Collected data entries
%%

Definition set_name (c : Config) (v : bytes) : Config := mk_config v (c_control_path c) (c_self_addr c) (c_advertised_substrate_addr c) (c_ca_file c) (c_certificate_file c) (c_private_key_file c) (c_private_key_data c) (c_auth_private_key c) (c_tun_if c) (c_logging c) (c_node_addr c) (c_zpr_addrs c) (c_bootstrap c) (c_rsaoauth c) (c_bootstrap_key_path c) (c_bas_key_path c) (c_batch_io_engine c) (c_km_impl c).
Definition set_control_path (c : Config) (v : Path) : Config := mk_config (c_name c) v (c_self_addr c) (c_advertised_substrate_addr c) (c_ca_file c) (c_certificate_file c) (c_private_key_file c) (c_private_key_data c) (c_auth_private_key c) (c_tun_if c) (c_logging c) (c_node_addr c) (c_zpr_addrs c) (c_bootstrap c) (c_rsaoauth c) (c_bootstrap_key_path c) (c_bas_key_path c) (c_batch_io_engine c) (c_km_impl c).
Definition set_self_addr (c : Config) (v : SocketAddr) : Config := mk_config (c_name c) (c_control_path c) v (c_advertised_substrate_addr c) (c_ca_file c) (c_certificate_file c) (c_private_key_file c) (c_private_key_data c) (c_auth_private_key c) (c_tun_if c) (c_logging c) (c_node_addr c) (c_zpr_addrs c) (c_bootstrap c) (c_rsaoauth c) (c_bootstrap_key_path c) (c_bas_key_path c) (c_batch_io_engine c) (c_km_impl c).
Definition set_advertised_substrate_addr (c : Config) (v : option SocketAddr) : Config := mk_config (c_name c) (c_control_path c) (c_self_addr c) v (c_ca_file c) (c_certificate_file c) (c_private_key_file c) (c_private_key_data c) (c_auth_private_key c) (c_tun_if c) (c_logging c) (c_node_addr c) (c_zpr_addrs c) (c_bootstrap c) (c_rsaoauth c) (c_bootstrap_key_path c) (c_bas_key_path c) (c_batch_io_engine c) (c_km_impl c).
Definition set_ca_file (c : Config) (v : option Path) : Config := mk_config (c_name c) (c_control_path c) (c_self_addr c) (c_advertised_substrate_addr c) v (c_certificate_file c) (c_private_key_file c) (c_private_key_data c) (c_auth_private_key c) (c_tun_if c) (c_logging c) (c_node_addr c) (c_zpr_addrs c) (c_bootstrap c) (c_rsaoauth c) (c_bootstrap_key_path c) (c_bas_key_path c) (c_batch_io_engine c) (c_km_impl c).
Definition set_certificate_file (c : Config) (v : option Path) : Config := mk_config (c_name c) (c_control_path c) (c_self_addr c) (c_advertised_substrate_addr c) (c_ca_file c) v (c_private_key_file c) (c_private_key_data c) (c_auth_private_key c) (c_tun_if c) (c_logging c) (c_node_addr c) (c_zpr_addrs c) (c_bootstrap c) (c_rsaoauth c) (c_bootstrap_key_path c) (c_bas_key_path c) (c_batch_io_engine c) (c_km_impl c).
Definition set_private_key_file (c : Config) (v : option Path) : Config := mk_config (c_name c) (c_control_path c) (c_self_addr c) (c_advertised_substrate_addr c) (c_ca_file c) (c_certificate_file c) v (c_private_key_data c) (c_auth_private_key c) (c_tun_if c) (c_logging c) (c_node_addr c) (c_zpr_addrs c) (c_bootstrap c) (c_rsaoauth c) (c_bootstrap_key_path c) (c_bas_key_path c) (c_batch_io_engine c) (c_km_impl c).
Definition set_private_key_data (c : Config) (v : option bytes) : Config := mk_config (c_name c) (c_control_path c) (c_self_addr c) (c_advertised_substrate_addr c) (c_ca_file c) (c_certificate_file c) (c_private_key_file c) v (c_auth_private_key c) (c_tun_if c) (c_logging c) (c_node_addr c) (c_zpr_addrs c) (c_bootstrap c) (c_rsaoauth c) (c_bootstrap_key_path c) (c_bas_key_path c) (c_batch_io_engine c) (c_km_impl c).
Definition set_auth_private_key (c : Config) (v : option Path) : Config := mk_config (c_name c) (c_control_path c) (c_self_addr c) (c_advertised_substrate_addr c) (c_ca_file c) (c_certificate_file c) (c_private_key_file c) (c_private_key_data c) v (c_tun_if c) (c_logging c) (c_node_addr c) (c_zpr_addrs c) (c_bootstrap c) (c_rsaoauth c) (c_bootstrap_key_path c) (c_bas_key_path c) (c_batch_io_engine c) (c_km_impl c).
Definition set_tun_if (c : Config) (v : option bytes) : Config := mk_config (c_name c) (c_control_path c) (c_self_addr c) (c_advertised_substrate_addr c) (c_ca_file c) (c_certificate_file c) (c_private_key_file c) (c_private_key_data c) (c_auth_private_key c) v (c_logging c) (c_node_addr c) (c_zpr_addrs c) (c_bootstrap c) (c_rsaoauth c) (c_bootstrap_key_path c) (c_bas_key_path c) (c_batch_io_engine c) (c_km_impl c).
Definition set_logging (c : Config) (v : list (bytes * bytes)) : Config := mk_config (c_name c) (c_control_path c) (c_self_addr c) (c_advertised_substrate_addr c) (c_ca_file c) (c_certificate_file c) (c_private_key_file c) (c_private_key_data c) (c_auth_private_key c) (c_tun_if c) v (c_node_addr c) (c_zpr_addrs c) (c_bootstrap c) (c_rsaoauth c) (c_bootstrap_key_path c) (c_bas_key_path c) (c_batch_io_engine c) (c_km_impl c).
Definition set_node_addr (c : Config) (v : option SocketAddr) : Config := mk_config (c_name c) (c_control_path c) (c_self_addr c) (c_advertised_substrate_addr c) (c_ca_file c) (c_certificate_file c) (c_private_key_file c) (c_private_key_data c) (c_auth_private_key c) (c_tun_if c) (c_logging c) v (c_zpr_addrs c) (c_bootstrap c) (c_rsaoauth c) (c_bootstrap_key_path c) (c_bas_key_path c) (c_batch_io_engine c) (c_km_impl c).
Definition set_zpr_addrs (c : Config) (v : list bytes) : Config := mk_config (c_name c) (c_control_path c) (c_self_addr c) (c_advertised_substrate_addr c) (c_ca_file c) (c_certificate_file c) (c_private_key_file c) (c_private_key_data c) (c_auth_private_key c) (c_tun_if c) (c_logging c) (c_node_addr c) v (c_bootstrap c) (c_rsaoauth c) (c_bootstrap_key_path c) (c_bas_key_path c) (c_batch_io_engine c) (c_km_impl c).
Definition set_bootstrap (c : Config) (v : option RsaBootstrapAuth) : Config := mk_config (c_name c) (c_control_path c) (c_self_addr c) (c_advertised_substrate_addr c) (c_ca_file c) (c_certificate_file c) (c_private_key_file c) (c_private_key_data c) (c_auth_private_key c) (c_tun_if c) (c_logging c) (c_node_addr c) (c_zpr_addrs c) v (c_rsaoauth c) (c_bootstrap_key_path c) (c_bas_key_path c) (c_batch_io_engine c) (c_km_impl c).
Definition set_rsaoauth (c : Config) (v : option OAuthRsa) : Config := mk_config (c_name c) (c_control_path c) (c_self_addr c) (c_advertised_substrate_addr c) (c_ca_file c) (c_certificate_file c) (c_private_key_file c) (c_private_key_data c) (c_auth_private_key c) (c_tun_if c) (c_logging c) (c_node_addr c) (c_zpr_addrs c) (c_bootstrap c) v (c_bootstrap_key_path c) (c_bas_key_path c) (c_batch_io_engine c) (c_km_impl c).
Definition set_bootstrap_key_path (c : Config) (v : option Path) : Config := mk_config (c_name c) (c_control_path c) (c_self_addr c) (c_advertised_substrate_addr c) (c_ca_file c) (c_certificate_file c) (c_private_key_file c) (c_private_key_data c) (c_auth_private_key c) (c_tun_if c) (c_logging c) (c_node_addr c) (c_zpr_addrs c) (c_bootstrap c) (c_rsaoauth c) v (c_bas_key_path c) (c_batch_io_engine c) (c_km_impl c).
Definition set_bas_key_path (c : Config) (v : option Path) : Config := mk_config (c_name c) (c_control_path c) (c_self_addr c) (c_advertised_substrate_addr c) (c_ca_file c) (c_certificate_file c) (c_private_key_file c) (c_private_key_data c) (c_auth_private_key c) (c_tun_if c) (c_logging c) (c_node_addr c) (c_zpr_addrs c) (c_bootstrap c) (c_rsaoauth c) (c_bootstrap_key_path c) v (c_batch_io_engine c) (c_km_impl c).
Definition set_batch_io_engine (c : Config) (v : bytes) : Config := mk_config (c_name c) (c_control_path c) (c_self_addr c) (c_advertised_substrate_addr c) (c_ca_file c) (c_certificate_file c) (c_private_key_file c) (c_private_key_data c) (c_auth_private_key c) (c_tun_if c) (c_logging c) (c_node_addr c) (c_zpr_addrs c) (c_bootstrap c) (c_rsaoauth c) (c_bootstrap_key_path c) (c_bas_key_path c) v (c_km_impl c).
Definition set_km_impl (c : Config) (v : KmId) : Config := mk_config (c_name c) (c_control_path c) (c_self_addr c) (c_advertised_substrate_addr c) (c_ca_file c) (c_certificate_file c) (c_private_key_file c) (c_private_key_data c) (c_auth_private_key c) (c_tun_if c) (c_logging c) (c_node_addr c) (c_zpr_addrs c) (c_bootstrap c) (c_rsaoauth c) (c_bootstrap_key_path c) (c_bas_key_path c) (c_batch_io_engine c) v.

%%

Work to be completed:
Filter the entries and copy out every line with the word "list".

Output of the task:
Definition set_logging (c : Config) (v : list (bytes * bytes)) : Config := mk_config (c_name c) (c_control_path c) (c_self_addr c) (c_advertised_substrate_addr c) (c_ca_file c) (c_certificate_file c) (c_private_key_file c) (c_private_key_data c) (c_auth_private_key c) (c_tun_if c) v (c_node_addr c) (c_zpr_addrs c) (c_bootstrap c) (c_rsaoauth c) (c_bootstrap_key_path c) (c_bas_key_path c) (c_batch_io_engine c) (c_km_impl c).
Definition set_zpr_addrs (c : Config) (v : list bytes) : Config := mk_config (c_name c) (c_control_path c) (c_self_addr c) (c_advertised_substrate_addr c) (c_ca_file c) (c_certificate_file c) (c_private_key_file c) (c_private_key_data c) (c_auth_private_key c) (c_tun_if c) (c_logging c) (c_node_addr c) v (c_bootstrap c) (c_rsaoauth c) (c_bootstrap_key_path c) (c_bas_key_path c) (c_batch_io_engine c) (c_km_impl c).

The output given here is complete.